The woman shrugged. ‘Tell her she can come over and have a coffee if she wants. Wouldn’t want her feeling lonely here.’

Alex nodded. ‘Okay.’

The woman shut her door.

Alex swallowed. Her mouth was dry and her heart was thudding. She pressed her fist against her breastbone. ‘You can do this,’ she whispered. The enormity of her actions had just dawned on her. She was about to come face-to-face with the woman who was – whatever some bloody judge said – complicit in the murder of Harry and Millie. And she was supposed to be carrying out an interview with Jackie Wood when all she wanted to do was to shake out the answer to the question that had haunted her family for more than a decade – where was Millie buried?

And why shouldn’t she? There was no need to talk to Jackie Wood for any length of time; she could even ditch the idea of an article. Nothing lost, except more of her dwindling savings. And she would have had the chance to ask her about Millie. On another level, Alex was curious about the woman; about what had made her tick then and what made her tick now. How she could sit and blatantly lie to everybody; the lies she was still continuing to tell now?

Let out on a technicality. That was not innocence.

Squaring her shoulders, she lifted her hand up to knock on the door.

It opened before her hand made contact.

‘I saw you standing outside. Alex.’ Jackie Wood’s voice was pitched a little too high and had the soft Suffolk burr that Alex remembered from the courtroom – both characteristics had been blurred by the television microphones. What was more startling was that the long black hair she had seen on the screen was now cut short and dyed blonde. Jackie Wood was dressed in an off-white fluffy fleece, faded, ill-fitting black jeans, and brown slippers with pom-poms on the toes. She was even more diminished than she had seemed on television and her skin had not yet regained a healthy colour. Alex guessed the woman opposite was telling the truth; Jackie Wood didn’t venture out much.

She was so very
ordinary
.

Then Alex noticed the scar down one side of her face, the skin puckered, as though it had been sewn up by a child.

Jackie Wood blinked at her. ‘Come in. I’ve been expecting you for ages. Let’s not talk on the doorstep.’ She opened the door a little wider while keeping herself inside the caravan.

For a moment, Alex was outside of her body. One part of her looking at what she was doing and wondering how the hell she could do it, the other part of her relishing the idea of talking to the woman. She wanted to sniff the air, see if she could smell evil.
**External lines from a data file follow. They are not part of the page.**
(** C10: the [count] of an assembled document is the length of its
    [stores]. *)
Theorem count_is_the_number_of_stores
    (pages : list value) (now : string) (doc : ExportDocument) :
  exportStores fmt pages now = Ok doc -> count doc = List.length (stores doc).
Proof.
  intros H. destruct (exportStores_inv _ _ _ H) as (all & _ & _ & Hc & Hs).
  rewrite Hc, Hs. reflexivity.
Qed.

(** ** Product resolver *)

Lemma set_add_In (x y : string) (l : list string) :
  In y (set_add x l) <-> y = x \/ In y l.
Proof.
  unfold set_add. destruct (existsb (String.eqb x) l) eqn:Hx.
  - split; [auto|]. intros [-> | H]; [|exact H].
    apply existsb_exists in Hx. destruct Hx as (z & Hz & Hxz).
    apply String.eqb_eq in Hxz. subst z. exact Hz.
  - rewrite in_app_iff. simpl. split.
    + intros [H | [<- | []]]; auto.
    + intros [-> | H]; auto.
Qed.

Lemma set_add_NoDup (x : string) (l : list string) :
  NoDup l -> NoDup (set_add x l).
Proof.
  intros Hl. unfold set_add. destruct (existsb (String.eqb x) l) eqn:Hx; [exact Hl|].
  apply NoDup_app; [exact Hl | constructor; [intros [] | constructor] |].
  intros y Hy [Hxy | []]. subst y.
  assert (Ht : existsb (String.eqb x) l = true).
  { apply existsb_exists. exists x. split; [exact Hy | apply String.eqb_refl]. }
  rewrite Ht in Hx. discriminate Hx.
Qed.

Lemma getProducts_loop_spec (props : value) (entries : list (string * string)) :
  forall acc ps,
    NoDup acc ->
    getProducts_loop props entries acc = Ok ps ->
    NoDup ps
    /\ forall d, In d ps <->
         In d acc
         \/ exists p v, In (p, d) entries
                        /\ getRollupDate props p = Ok v /\ v <> JNull.
Proof.
  induction entries as [|[p d0] rest IH]; simpl; intros acc ps Hacc H.
  - injection H as <-. split; [exact Hacc|].
    intros d. split; [auto|]. intros [H | (p & v & [] & _)]. exact H.
  - bind_inv H.
    assert (Hv : truthy v = true <-> v <> JNull).
    { destruct (getRollupDate_shape _ _ _ E) as [-> | Ht].
      - simpl. split; [discriminate | intros C; contradiction C; reflexivity].
      - split; [|auto]. intros _ ->. discriminate Ht. }
    assert (Hacc' : NoDup (if truthy v then set_add d0 acc else acc)).
    { destruct (truthy v); [apply set_add_NoDup|]; exact Hacc. }
    destruct (IH _ _ Hacc' H) as [Hnd Hin]. split; [exact Hnd|].
    intros d. rewrite Hin. split.
    + intros [Hd | (p' & v' & Hp' & Hg & Hne)].
      * destruct (truthy v) eqn:Ht; [|auto].
        apply set_add_In in Hd. destruct Hd as [-> | Hd]; [|auto].
        right. exists p, v. split; [auto|]. split; [exact E|]. apply Hv. reflexivity.
      * right. exists p', v'. auto.
    + intros [Hd | (p' & v' & [Hp' | Hp'] & Hg & Hne)].
      * left. destruct (truthy v); [apply set_add_In|]; auto.
      * injection Hp' as <- <-. rewrite E in Hg. injection Hg as <-.
        left. apply Hv in Hne. rewrite Hne. apply set_add_In. auto.
      * right. exists p', v'. auto.
Qed.

Lemma getProducts_loop_returns (props : value) (entries : list (string * string)) :
  (forall p d, In (p, d) entries -> returns (getRollupDate props p) = true) ->
  forall acc, returns (getProducts_loop props entries acc) = true.
Proof.
  induction entries as [|[p d0] rest IH]; simpl; intros H acc; [reflexivity|].
  assert (Hp : returns (getRollupDate props p) = true) by (apply (H p d0); auto).
  destruct (getRollupDate props p); [simpl | discriminate Hp].
  apply IH. intros p' d' Hin. apply (H p' d'). auto.
Qed.

(** The resolver returns as soon as the date accessor does on each
    indicator field. *)
Lemma getProducts_returns (props : value) :
  (forall p d, In (p, d) PRODUCT_COLUMNS -> returns (getRollupDate props p) = true) ->
  returns (getProducts props) = true.
Proof. intros H. apply getProducts_loop_returns. exact H. Qed.

(** C8: the resolver's result holds no display name twice; a display name
    is in it exactly when one of the indicator fields mapped to it has a
    rollup date that is present; and when either SMACK field has a date,
    "SMACK" occurs exactly once. *)
Theorem products_are_deduplicated (props : value) (ps : list string) :
  getProducts props = Ok ps ->
  NoDup ps
  /\ (forall d, In d ps <->
        exists p v, In (p, d) PRODUCT_COLUMNS
                    /\ getRollupDate props p = Ok v /\ v <> JNull)
  /\ (forall p v, p = "SMACK 1G" \/ p = "SMACK .5G" ->
        getRollupDate props p = Ok v -> v <> JNull ->
        count_occ string_dec ps "SMACK" = 1%nat).
Proof.
  intros H. unfold getProducts in H.
  destruct (getProducts_loop_spec _ _ _ _ (NoDup_nil _) H) as [Hnd Hin].
  assert (Hin' : forall d, In d ps <->
            exists p v, In (p, d) PRODUCT_COLUMNS
                        /\ getRollupDate props p = Ok v /\ v <> JNull).
  { intros d. rewrite Hin. split; [intros [[] | Hx]; exact Hx | auto]. }
  split; [exact Hnd|]. split; [exact Hin'|].
  intros p v Hp Hg Hne.
  apply (proj1 (NoDup_count_occ' string_dec ps) Hnd).
  apply Hin'. exists p, v. split; [|auto].
  destruct Hp as [-> | ->]; simpl; auto 10.
Qed.

(** ** Address *)

(** C4, as the code has it: the address is "street, city" when both are
    present, the street when only the street is present, and absent
    whenever the street is absent, also when a city is present. *)
Theorem address_follows_the_street (page : value) (s : Store) :
  transformPage fmt page = Ok s ->
  exists props street city,
    get page "properties" = Ok props
    /\ getPlainText fmt (opt_get (opt_get props "Address") "rich_text") = Ok street
    /\ getPlainText fmt (opt_get (opt_get props "City") "rich_text") = Ok city
    /\ address s = match street, city with
                   | JStr a, JStr c => JStr (a ++ ", " ++ c)
                   | JStr a, _ => JStr a
                   | _, _ => JNull
                   end.
Proof.
  intros H.
  destruct (transformPage_inv _ _ H)
    as (props & street & city & loc & Hp & _ & Hs & Hc & _ & _ & _ & _ & _ & Ha & _).
  exists props, street, city. repeat split; try assumption.
  destruct (getPlainText_shape _ _ Hs) as [-> | (a & -> & Ha0)].
  - simpl in Ha. injection Ha as <-. reflexivity.
  - assert (Hta : truthy (JStr a) = true).
    { simpl. destruct (String.eqb_spec a ""); [contradiction | reflexivity]. }
    rewrite Hta in Ha.
    destruct (getPlainText_shape _ _ Hc) as [-> | (c & -> & Hc0)].
    + simpl in Ha. injection Ha as <-. reflexivity.
    + assert (Htc : truthy (JStr c) = true).
      { simpl. destruct (String.eqb_spec c ""); [contradiction | reflexivity]. }
      rewrite Htc in Ha. simpl in Ha. injection Ha as <-. reflexivity.
Qed.

(** ** When the pipeline returns *)

Lemma transformPage_returns (page props : value) :
  get page "properties" = Ok props ->
  returns (getTitle fmt props) = true ->
  returns (getPlainText fmt (opt_get (opt_get props "Address") "rich_text")) = true ->
  returns (getPlainText fmt (opt_get (opt_get props "City") "rich_text")) = true ->
  (forall p, In p ("Last Order Date" :: "Last Delivery Date"
                     :: map fst PRODUCT_COLUMNS) ->
             returns (getRollupDate props p) = true) ->
  returns (transformPage fmt page) = true.
Proof.
  intros Hp Ht Ha Hc Hr. unfold transformPage. rewrite Hp. simpl.
  destruct (getTitle fmt props) as [n|] eqn:En; [simpl | discriminate Ht].
  assert (Hn : nullish props = false).
  { unfold getTitle in En. bind_inv En. eapply get_Ok_not_nullish; eassumption. }
  rewrite !(get_not_nullish _ _ Hn). simpl.
  destruct (getPlainText fmt (opt_get (opt_get props "Address") "rich_text"))
    as [a|] eqn:Ea; [simpl | discriminate Ha].
  destruct (getPlainText fmt (opt_get (opt_get props "City") "rich_text"))
    as [c|] eqn:Ec; [simpl | discriminate Hc].
  pose proof (getStatus_returns props Hn) as Hs.
  destruct (getStatus props); [simpl | discriminate Hs].
  assert (Ho : returns (getRollupDate props "Last Order Date") = true)
    by (apply Hr; simpl; auto).
  destruct (getRollupDate props "Last Order Date"); [simpl | discriminate Ho].
  assert (Hd : returns (getRollupDate props "Last Delivery Date") = true)
    by (apply Hr; simpl; auto).
  destruct (getRollupDate props "Last Delivery Date"); [simpl | discriminate Hd].
  pose proof (getMapLocation_returns props Hn) as Hl.
  destruct (getMapLocation props); [simpl | discriminate Hl].
  assert (Hps : returns (getProducts props) = true).
  { apply getProducts_returns. intros p d Hin. apply Hr.
    right. right. change p with (fst (p, d)). apply in_map. exact Hin. }
  destruct (getProducts props); [simpl | discriminate Hps].
  rewrite (get_not_nullish _ _ (get_Ok_not_nullish _ _ _ Hp)). simpl.
  destruct (getPlainText_shape _ _ Ea) as [-> | (a' & -> & Ha')];
    [reflexivity|].
  assert (Hta : truthy (JStr a') = true).
  { simpl. destruct (String.eqb_spec a' ""); [contradiction | reflexivity]. }
  rewrite Hta.
  destruct (getPlainText_shape _ _ Ec) as [-> | (c' & -> & Hc')];
    [reflexivity|].
  assert (Htc : truthy (JStr c') = true).
  { simpl. destruct (String.eqb_spec c' ""); [contradiction | reflexivity]. }
  rewrite Htc. reflexivity.
Qed.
Not evil, but fustiness. The smell of a tin box that rarely had its windows or doors opened. Stale cigarette smoke, too. Grease, fat; the lingering smell of fast food. The lightness in her head dissolved.

‘Take a seat.’ Jackie Wood waved to a cloth-covered bench to one side of the caravan. The table in front of it was crowded with papers, a plate with a piece of half-chewed toast on it, and an overflowing ashtray. Some sort of convector heater was pumping out warm air. She sat on the bench, sliding round behind the table.

‘Sorry about the mess,’ said Jackie Wood, whipping away the plate and putting it into the tiny sink. ‘I should have cleared up before you came.’

‘It’s okay,’ said Alex, noticing that she had quite an array of daily newspapers, from
The Times
to the
Daily Star
. Again, Jackie Wood saw her looking and began gathering them up into a pile.

‘Something to do, isn’t it?’ she said, nodding towards the papers. ‘I like to see whether there are any stories in them about me. Since I came out. Sometimes, you know, they get the facts about me wrong. One of the papers kept saying I was forty-four years old. I’m not. I’m forty-three. It’s horrible reading really personal things about yourself in newspapers. And it’s even worse when they’re lies. Do you think I should write to the editor?’ She stood still, looking at Alex, blinking slowly. Then she turned away and dumped the papers onto the floor with a thump. ‘Are you warm enough? I’ve taken to wearing these thick fleece things, keeps the wind out.’ She plucked at the material. ‘It’s so bloody cold in this part of the world.’

‘Wind off the Urals,’ Alex said, for the sake of saying something after the sudden change of subject.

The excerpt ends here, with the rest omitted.